What did you enjoy the most? 

Cieran - “I am learning to express myself, beginning to have a better understanding. I can be free to express myself. I realised that I don’t have to fit in the stereotypical masculine labels.” 

Malachi - Hearing what everyone was speaking about, sharing experiences 

Khamani - I mostly enjoyed the group activities and going to Nando's on the last session. 

Mr A - Seeing strong friendships build, the students becoming more mature. It was fun observing from the outside. 


What do you think is the biggest change you’ve noticed since taking part in the program? 

Cieran - I’ve been able to see myself better, I have more self-worth, I've been acknowledging my emotions more, I’m more aware of myself. 

Malachi - I don’t care about other people’s opinions as much as I used to. 

Khamani - I’ve started to smile at strangers, starting to see young black boys same as everyone else. 
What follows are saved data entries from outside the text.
(** ** Timers that expire *)

Lemma container_elem t A : holds t (co_node <$> A) → A ≠ [] → ∃ l1 c l2, A = l1 ++ c :: l2 ∧ rb_root t = co_node c.
Proof.
  intros Hh HA. assert (Hr : rb_root t ∈ co_node <$> A) by (apply holds_root_elem; [done | by destruct A]).
  apply list_elem_of_fmap in Hr as (c & Hc & Hin). apply list_elem_of_split in Hin as (l1 & l2 & ->). by exists l1, c, l2.
Qed.

(** The flags of the coroutines in [xs] are set. *)
Definition flagged (xs : list Z) (m m' : gmap Z coroutine) : Prop :=
  (∀ c, c ∈ xs → m' !! c = (λ x, set_active_by_timeout x true) <$> m !! c) ∧ (∀ c, c ∉ xs → m' !! c = m !! c).

Lemma flagged_nil m : flagged [] m m.
Proof. split; [set_solver | done]. Qed.

Lemma flagged_cons c x xs m m' :
  m !! c = Some x → c ∉ xs → flagged xs (<[c := set_active_by_timeout x true]> m) m' → flagged (c :: xs) m m'.
Proof.
  intros Hx Hc [H1 H2]. split.
  - intros e [->|He]%elem_of_cons; [by rewrite H2, lookup_insert_eq, Hx by done|].
    rewrite H1 by done. rewrite lookup_insert_ne; [done|]. by intros ->.
  - intros e He. rewrite H2 by set_solver. rewrite lookup_insert_ne; [done|]. set_solver.
Qed.

Lemma flagged_app xs ys m m1 m2 :
  NoDup (xs ++ ys) → flagged xs m m1 → flagged ys m1 m2 → flagged (xs ++ ys) m m2.
Proof.
  intros (_ & Hd & _)%NoDup_app [H1 H2] [H3 H4]. split.
  - intros c [Hc|Hc]%elem_of_app; [rewrite H4 by (by apply Hd); by apply H1|]. rewrite H3 by done. rewrite H2; [done|].
    intros Hc'. by apply (Hd c).
  - intros c Hc. rewrite elem_of_app in Hc. rewrite H4, H2 by tauto. done.
Qed.

(** What the handling of one timer node leaves alone. *)
Definition same_trees (s s' : coro_schedule) : Prop :=
  inactive_tree s' = inactive_tree s ∧ live s' = live s ∧ tm_cache s' = tm_cache s ∧ current s' = current s.

Lemma same_trees_trans s1 s2 s3 : same_trees s1 s2 → same_trees s2 s3 → same_trees s1 s3.
Proof. unfold same_trees. intros (-> & -> & -> & ->). done. Qed.

(** One iteration: the root of the timer's tree goes to the end of the runnable list. *)
Lemma timeout_step s idle active gs run tm t l :
  sched_inv s (View idle active gs (l ++ run)) → group_ok s (Group tm t l) → tm ∉ g_tm <$> gs → l ≠ [] →
  ∃ l1 c l2 x s', l = l1 ++ c :: l2 ∧ coros s !! c = Some x ∧
    (∀ fuel, timeout_loop (S fuel) s tm = timeout_loop fuel s' tm) ∧
    sched_inv s' (View idle (active ++ [c]) gs ((l1 ++ l2) ++ run)) ∧ group_ok s' (Group tm t (l1 ++ l2)) ∧
    coros s' = <[c := set_active_by_timeout x true]> (coros s) ∧ same_trees s s'.
Proof.
  intros Hi Hg Htm Hne. pose proof Hg as (r0 & Hr0 & Hh & Hs & Hw). cbn [g_tm g_time g_coros] in *.
  destruct (container_elem _ _ Hh Hne) as (l1 & c & l2 & -> & Hroot). cbn [rb_root] in Hroot.
  destruct (proj1 (Forall_forall _ _) Hw c) as (x & Hx & Hxt & Hxi); [clear; set_solver|].
  assert (Hh0 := Hh). rewrite fmap_app in Hh. cbn [fmap list_fmap] in Hh. destruct (holds_erase _ _ _ _ Hh) as (r & Er & Hr & Hu).
  rewrite <-fmap_app in Hr, Hu. set (s1 := with_timer s tm t r).
  assert (Hg1 : group_ok s1 (Group tm t (l1 ++ l2))).
  { exists (rb_root r). cbn. rewrite lookup_insert_eq. split_and!; [done | by destruct r | by eapply sorted_remove |].
    apply Forall_app in Hw as [? [_ ?]%Forall_cons]. by apply Forall_app. }
  assert (Hi1 : sched_inv s1 (View idle active gs ((l1 ++ c :: l2) ++ run))).
  { pose proof Hi as [_ (Hth & Hts & Htt & Htg & Htn) _ _ _ Hpool Hlive _].
    apply (inv_retree s (View idle active gs ((l1 ++ c :: l2) ++ run))); try done.
    - split_and!; try done. eapply groups_frame; [done | done | exact Hu |]. intros e He. cbn [v_groups] in He.
      pose proof (everyone_nodup _ _ Hi) as Hn. unfold everyone in Hn. cbn in Hn. clear -Hn He. nodup_split. set_solver.
    - apply (with_timer_mapped s (Group tm t []) (l1 ++ l2)); done. }
  assert (Hev : c ∈ everyone (View idle active gs ((l1 ++ c :: l2) ++ run))) by (unfold everyone; cbn; clear; set_solver).
  pose proof (active_flag_ok s1 _ c x true Hi1 Hev Hx) as Hi2. apply (inv_perm_run _ _ _ _ _ (c :: (l1 ++ l2) ++ run)) in Hi2; [|solve_Permutation].
  destruct (inv_push _ _ _ _ _ _ Hi2) as ((h & Eh & Hi3) & _ & _).
  exists l1, c, l2, x, (set_lists (put_coro s1 c (set_active_by_timeout x true)) h).
  split; [done|]. split; [done|]. split_and!.
  - intros fuel. cbn [timeout_loop]. rewrite (get_timer_ok _ _ _ Hr0). cres_simpl. cbn [root].
    rewrite Hroot, (aligned_ne (co_node c)) by (eapply holds_aligned; [exact Hh0 | apply list_elem_of_fmap_2; clear; set_solver]).
    rewrite (on_timer_ok s tm (Timer r0 t) _ r) by done. cres_simpl. rewrite container_co_node. cbn [timeout]. fold s1.
    rewrite (get_coro_ok s1 c x) by done. cres_simpl. unfold move_to_active_list_tail_direct, on_lists. rewrite Eh. by cres_simpl.
  - done.
  - apply (group_ok_put s1 c x); done.
  - done.
  - done.
Qed.

(** One timer node, already out of the inactive tree: its coroutines become runnable. *)
Lemma timeout_loop_ok fuel s idle active gs run tm t l :
  sched_inv s (View idle active gs (l ++ run)) → group_ok s (Group tm t l) → tm ∉ g_tm <$> gs → (length l ≤ fuel)%nat →
  ∃ s' xs, timeout_loop fuel s tm = Ok s' ∧ xs ≡ₚ l ∧ sched_inv s' (View idle (active ++ xs) gs run) ∧
    flagged xs (coros s) (coros s') ∧ same_trees s s'.
Proof.
  revert s active l. induction fuel as [|fuel IH]; intros s active l Hi Hg Htm Hf; (destruct (decide (l = [])) as [->|Hne];
    [pose proof Hg as (r & Hr & Hh & _); cbn [g_tm g_time g_coros] in Hr, Hh;
     pose proof (holds_root _ _ Hh) as He; cbn in He; exists s, []; cbn [timeout_loop]; rewrite (get_timer_ok _ _ _ Hr); cres_simpl;
     cbn [root]; rewrite He, app_nil_r; by split_and!; [| |done|apply flagged_nil|..]|]).
  - destruct l; [done | simpl in Hf; lia].
  - destruct (timeout_step s idle active gs run tm t l Hi Hg Htm Hne) as (l1 & c & l2 & x & s1 & -> & Hx & E & Hi1 & Hg1 & Hc1 & Ht1).
    destruct (IH s1 (active ++ [c]) (l1 ++ l2) Hi1 Hg1 Htm) as (s' & xs & E' & Hxs & Hi' & Hfl & Ht').
    { rewrite length_app in Hf |- *. simpl in Hf. lia. }
    exists s', (c :: xs). split_and!.
    + by rewrite E.
    + rewrite Hxs. solve_Permutation.
    + by rewrite <-app_assoc in Hi'.
    + rewrite Hc1 in Hfl. apply (flagged_cons c x); [done | | done]. rewrite Hxs.
      pose proof (everyone_nodup _ _ Hi) as Hn. unfold everyone in Hn. cbn in Hn. clear -Hn. nodup_split. set_solver.
    + by eapply same_trees_trans.
Qed.

Lemma pair_elem gs p : p ∈ pairs gs → ∃ g, g ∈ gs ∧ p.2 = g_time g ∧ p.1 ∈ g_coros g.
Proof. intros (g & (c & -> & Hc)%list_elem_of_fmap & Hg)%list_elem_of_bind. by exists g. Qed.

Lemma sorted_join {A} (R : A → A → Prop) l1 l2 :
  StronglySorted R l1 → StronglySorted R l2 → (∀ a b, a ∈ l1 → b ∈ l2 → R a b) → StronglySorted R (l1 ++ l2).
Proof.
  induction 1 as [|a l1 Hs IH Ha]; intros H2 Hr; [done|]. cbn. constructor.
  - apply IH; [done|]. intros x y Hx. apply Hr. by right.
  - apply Forall_app. split; [done|]. apply Forall_forall. intros b Hb. apply Hr; [by left | done].
Qed.

(** The first timer node is due: it and its coroutines leave the tree. *)
Lemma expire_first s idle active g gs run :
  sched_inv s (View idle active (g :: gs) run) →
  ∃ t s' xs, rb_erase (inactive_tree s) (g_tm g) = Ok t ∧
    (s1 ← timeout_coroutine_handler (set_inactive s t) (g_tm g); free_timer s1 (g_tm g)) = Ok s' ∧ xs ≡ₚ g_coros g ∧
    sched_inv s' (View idle (active ++ xs) gs run) ∧ flagged xs (coros s) (coros s') ∧ current s' = current s.
Proof.
  intros Hi. pose proof (si_waiting _ _ Hi) as (Hh & Hs & Ht & Hg & Hne). cbn [v_groups] in *.
  destruct (erase_timer_ok s [] g gs Hh) as (t & Et & Hh1 & Hnin). cbn [app] in Hh1, Hnin. set (s1 := set_inactive s t).
  apply Forall_cons in Hg as [Hgo Hg]. apply Forall_cons in Hne as [Hg0 Hne]. apply Forall_cons in Ht as [_ Ht].
  apply StronglySorted_inv in Hs as [Hs _]. destruct (si_pool _ _ Hi) as (rest & Hown & Hrest). cbn [v_groups fmap list_fmap] in Hown.
  rewrite list_to_set_cons in Hown.
  assert (Hi1 : sched_inv s1 (View idle active gs (g_coros g ++ run))).
  { apply (inv_retree s _ s1 gs (g_coros g ++ run) Hi); try done.
    - cbn. solve_Permutation.
    - exists ({[g_tm g]} ∪ rest). split; [|intros c Hc; specialize (Hrest c Hc); set_solver].
      apply owned_move; [by rewrite elem_of_list_to_set | done].
    - apply (si_live _ _ Hi). }
  assert (Hfuel : (length (g_coros g) ≤ size (co_nodes s1))%nat).
  { destruct Hgo as (r & _ & (u & Hrep & _ & Hu) & _). pose proof (rep_size _ _ Hrep) as Hsz. rewrite Hu, length_fmap in Hsz. done. }
  destruct (timeout_loop_ok (size (co_nodes s1)) s1 idle active gs run (g_tm g) (g_time g) (g_coros g) Hi1)
    as (s2 & xs & E2 & Hxs & Hi2 & Hfl & (Ht1 & Ht2 & Ht3 & Ht4)); [by destruct g | done | done |].
  pose proof (si_waiting _ _ Hi2) as Hw2. cbn [v_groups] in Hw2.
  destruct (free_timer_ok s2 (g_tm g) gs rest Hw2 Hnin) as (s3 & E3 & Hw3 & Hown3 & Hlv & F1 & F2 & F3 & F4 & F5 & F6 & F7).
  { rewrite Ht2, Ht3. done. }
  exists t, s3, xs. split; [done|]. unfold timeout_coroutine_handler. fold s1. rewrite E2. cres_simpl.
  split_and!; [done | done | | by rewrite F2 | by rewrite F4, Ht4].
  apply (inv_retree s2 _ s3 gs run Hi2); try done.
  - intros z. by rewrite F3.
  - exists rest. split; [done|]. intros c Hc. apply Hrest. unfold everyone in Hc |- *. cbn in Hc |- *.
    assert (Hp : idle ++ (active ++ xs) ++ waiters gs ++ run ≡ₚ idle ++ active ++ (g_coros g ++ waiters gs) ++ run) by (rewrite Hxs; solve_Permutation).
    rewrite Hp in Hc. exact Hc.
  - intros p Hp. apply (si_live _ _ Hi2), Hlv, Hp.
Qed.

Lemma check_timeout_loop_ok fuel s idle active gs run now :
  sched_inv s (View idle active gs run) → (length gs ≤ fuel)%nat →
  ∃ s' ws gs', check_timeout_loop fuel s now = Ok s' ∧ sched_inv s' (View idle (active ++ ws.*1) gs' run) ∧
    ws ++ pairs gs' ≡ₚ pairs gs ∧ Forall (λ p, p.2 ≤ now) ws ∧ Forall (λ p, now < p.2) (pairs gs') ∧
    StronglySorted (λ p q, p.2 ≤ q.2) ws ∧ flagged ws.*1 (coros s) (coros s') ∧ current s' = current s.
Proof.
  revert s active gs. induction fuel as [|fuel IH]; intros s active gs Hi Hf.
  all: pose proof (si_waiting _ _ Hi) as (Hh & Hs & Ht & Hg & Hne); cbn [v_groups] in *; cbn [check_timeout_loop];
    unfold get_recent_timer_node; rewrite (holds_first _ _ Hh); cres_simpl; destruct gs as [|g gs];
    [exists s, [], []; cbn; rewrite app_nil_r; split_and!; try done; [constructor | apply flagged_nil]|].
  { simpl in Hf. lia. }
  cbn [fmap list_fmap head default from_option]. cbn [id]. pose proof (holds_aligned _ _ (g_tm g) Hh ltac:(set_solver)) as Hal.
  rewrite (aligned_ne _ Hal). apply Forall_cons in Hg as [Hgo Hg]. pose proof Hgo as (r & Hr & _). rewrite (get_timer_ok _ _ _ Hr). cres_simpl.
  cbn [timeout]. apply StronglySorted_inv in Hs as [Hs Hlt]. destruct (now <? g_time g) eqn:En.
  - exists s, [], (g :: gs). cbn [fmap list_fmap]. rewrite app_nil_r. split_and!; try done; [|constructor|apply flagged_nil].
    apply Forall_forall. intros p (g' & Hg' & -> & _)%pair_elem. apply Z.ltb_lt in En.
    apply elem_of_cons in Hg' as [->|Hg']; [done|]. pose proof (proj1 (Forall_forall _ _) Hlt g' Hg'). cbn in *. lia.
  - apply Z.ltb_ge in En. destruct (expire_first s idle active g gs run Hi) as (t & s1 & xs & Et & E1 & Hxs & Hi1 & Hfl1 & Hcur1).
    unfold on_inactive. rewrite Et. cres_simpl. simpl in Hf.
    destruct (IH s1 (active ++ xs) gs Hi1 ltac:(lia)) as (s' & ws & gs' & E' & Hi' & Hp & Hle & Hgt & Hsw & Hfl & Hcur).
    assert (Hloop : (s ← timeout_coroutine_handler (set_inactive s t) (g_tm g); s ← free_timer s (g_tm g); check_timeout_loop fuel s now) = Ok s').
    { destruct (timeout_coroutine_handler _ _) as [s2| |]; cres_simpl; try done. rewrite E1. cres_simpl. done. }
    exists s', (((λ c, (c, g_time g)) <$> xs) ++ ws), gs'. split; [done|].
    assert (Hfst : (((λ c, (c, g_time g)) <$> xs) ++ ws).*1 = xs ++ ws.*1).
    { rewrite fmap_app, <-list_fmap_compose. f_equal. cbn. by rewrite list_fmap_id. }
    rewrite Hfst. split_and!.
    + by rewrite app_assoc.
    + rewrite <-app_assoc, Hp. cbn. by rewrite Hxs.
    + apply Forall_app. split; [|done]. apply Forall_fmap. apply Forall_forall. intros c _. done.
    + done.
    + apply sorted_join; [|done|].
      * clear. induction xs as [|c xs IHx]; constructor; [done|]. apply Forall_fmap, Forall_forall. intros e _. cbn. lia.
      * intros p q (c & -> & _)%list_elem_of_fmap Hq. cbn.
        assert (Hq' : q ∈ pairs gs) by (rewrite <-Hp; set_solver). apply pair_elem in Hq' as (g' & Hg' & -> & _).
        pose proof (proj1 (Forall_forall _ _) Hlt g' Hg'). cbn in *. lia.
    + eapply flagged_app; [|done|done]. pose proof (everyone_nodup _ _ Hi') as Hn. unfold everyone in Hn. cbn in Hn.
      rewrite <-!app_assoc in Hn. clear -Hn. apply NoDup_cons in Hn as [_ Hn]. apply NoDup_cons in Hn as [_ Hn].
      apply NoDup_app in Hn as (_ & _ & Hn). apply NoDup_app in Hn as (_ & _ & Hn). rewrite app_assoc in Hn. by apply NoDup_app in Hn as (? & _).
    + congruence.
Qed.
Mr A - They have developed confidence, a personal relationship between themselves, they speak to adults more, eye contact 

Mr Atanga

What are your plans for the future?  

Cieran - I plan to get into film production. 

Malachi - I plan to be a footballer 

Khamani - To have a high status and live a good life. 

Mr A - Working with a new year 10 group, slightly different, similar style of ideas, long term, combined lots of things, one package, instead of multiple projects. 

Interview with Artist and SMILE Project lead Kay Rufai 

What is your background? 

Kay Rufai is Black African born in London, and grew up in California with a mission to do a lot of work to help people 

Why are you doing the programme? 

To challenge the way in which society sees black people, positive mental well-being 

What are the students doing specifically and what skills/feelings does this nurture? 

The programme is eight weeks and covers photography, film, discussion, debates, loads of activities. It fosters a feeling of community, nurture, of being heard and seen and developing self-confidence.  

What is your desired outcome from the programme? 

These boys need to feel heard and seen, they need to feel like they belong in the minds of people in a positive way 


One of the participants Nana says ‘It’s OK to smile. What I would say to other boys like me is to smile at people when you’re walking outside instead of screwing them. It is mind over matter to make yourself smile, but it shouldn’t be embarrassing, you have the power to create positive interactions.’ 

Nana’s mum says “I think it's amazing. I see the boys all the time and they are usually always serious, but seeing the pictures is so amazing. A smile can change a lot, especially if someone is having a bad day.”